BEGIN INPUT

(** * Delayed prequential evaluation: a shallow embedding

    Embedding of [skmultiflow/evaluation/evaluate_prequential_delayed.py]
    (class [EvaluatePrequentialDelayed]).  The evaluator is stateful Python:
    its attributes become the record [State], its methods become computations
    in a state-and-exception monad [M], and every call that leaves the class
    (stream, models, metric accumulators, running-time trackers, the clock
    and the helpers inherited from [StreamEvaluator]) goes through one oracle
    [ext], which may answer with a value or raise.  Each such call is also
    written to a trace, newest event first, so that temporal properties
    (predict before train) can be stated on the trace. *)

From stdpp Require Import gmap strings list.
From Stdlib Require Import ZArith QArith Bool Lia Permutation Sorted.

Local Open Scope Z_scope.

(** ** Data *)

(** A row of features, a label and a logical timestamp.  Timestamps are
    ordered, comparable values; the evaluator only compares them. *)
Definition Feat : Type := list Z.
Definition Label : Type := Z.
Definition Time : Type := Z.

(** The exceptions that the modelled code can meet.  [except BaseException]
    catches all of them, [KeyboardInterrupt] included. *)
Inductive Exn : Type :=
| TypeError (msg : string)
| AttributeError (msg : string)
| IndexError (msg : string)
| ValueError (msg : string)
| KeyError (msg : string)
| ZeroDivisionError
| OverflowError (msg : string)
| KeyboardInterrupt
| OtherError (msg : string).

(** [constants.CLASSIFICATION] and its siblings. *)
Inductive TaskType : Type :=
| CLASSIFICATION
| REGRESSION
| MULTI_TARGET_CLASSIFICATION
| MULTI_TARGET_REGRESSION.

(** The metric identifiers that [__init__] names.  Their values live in
    [skmultiflow.utils.constants]; the code only needs them to be fixed
    strings. *)
Definition ACCURACY : string := "accuracy".
Definition KAPPA : string := "kappa".
Definition DATA_POINTS : string := "data_points".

END INPUT

WORK INSTRUCTION
All of the data is to be transcribed exactly as written.

YOUR RESPONSE
(** * Delayed prequential evaluation: a shallow embedding

    Embedding of [skmultiflow/evaluation/evaluate_prequential_delayed.py]
    (class [EvaluatePrequentialDelayed]).  The evaluator is stateful Python:
    its attributes become the record [State], its methods become computations
    in a state-and-exception monad [M], and every call that leaves the class
    (stream, models, metric accumulators, running-time trackers, the clock
    and the helpers inherited from [StreamEvaluator]) goes through one oracle
    [ext], which may answer with a value or raise.  Each such call is also
    written to a trace, newest event first, so that temporal properties
    (predict before train) can be stated on the trace. *)

From stdpp Require Import gmap strings list.
From Stdlib Require Import ZArith QArith Bool Lia Permutation Sorted.

Local Open Scope Z_scope.

(** ** Data *)

(** A row of features, a label and a logical timestamp.  Timestamps are
    ordered, comparable values; the evaluator only compares them. *)
Definition Feat : Type := list Z.
Definition Label : Type := Z.
Definition Time : Type := Z.

(** The exceptions that the modelled code can meet.  [except BaseException]
    catches all of them, [KeyboardInterrupt] included. *)
Inductive Exn : Type :=
| TypeError (msg : string)
| AttributeError (msg : string)
| IndexError (msg : string)
| ValueError (msg : string)
| KeyError (msg : string)
| ZeroDivisionError
| OverflowError (msg : string)
| KeyboardInterrupt
| OtherError (msg : string).

(** [constants.CLASSIFICATION] and its siblings. *)
Inductive TaskType : Type :=
| CLASSIFICATION
| REGRESSION
| MULTI_TARGET_CLASSIFICATION
| MULTI_TARGET_REGRESSION.

(** The metric identifiers that [__init__] names.  Their values live in
    [skmultiflow.utils.constants]; the code only needs them to be fixed
    strings. *)
Definition ACCURACY : string := "accuracy".
Definition KAPPA : string := "kappa".
Definition DATA_POINTS : string := "data_points".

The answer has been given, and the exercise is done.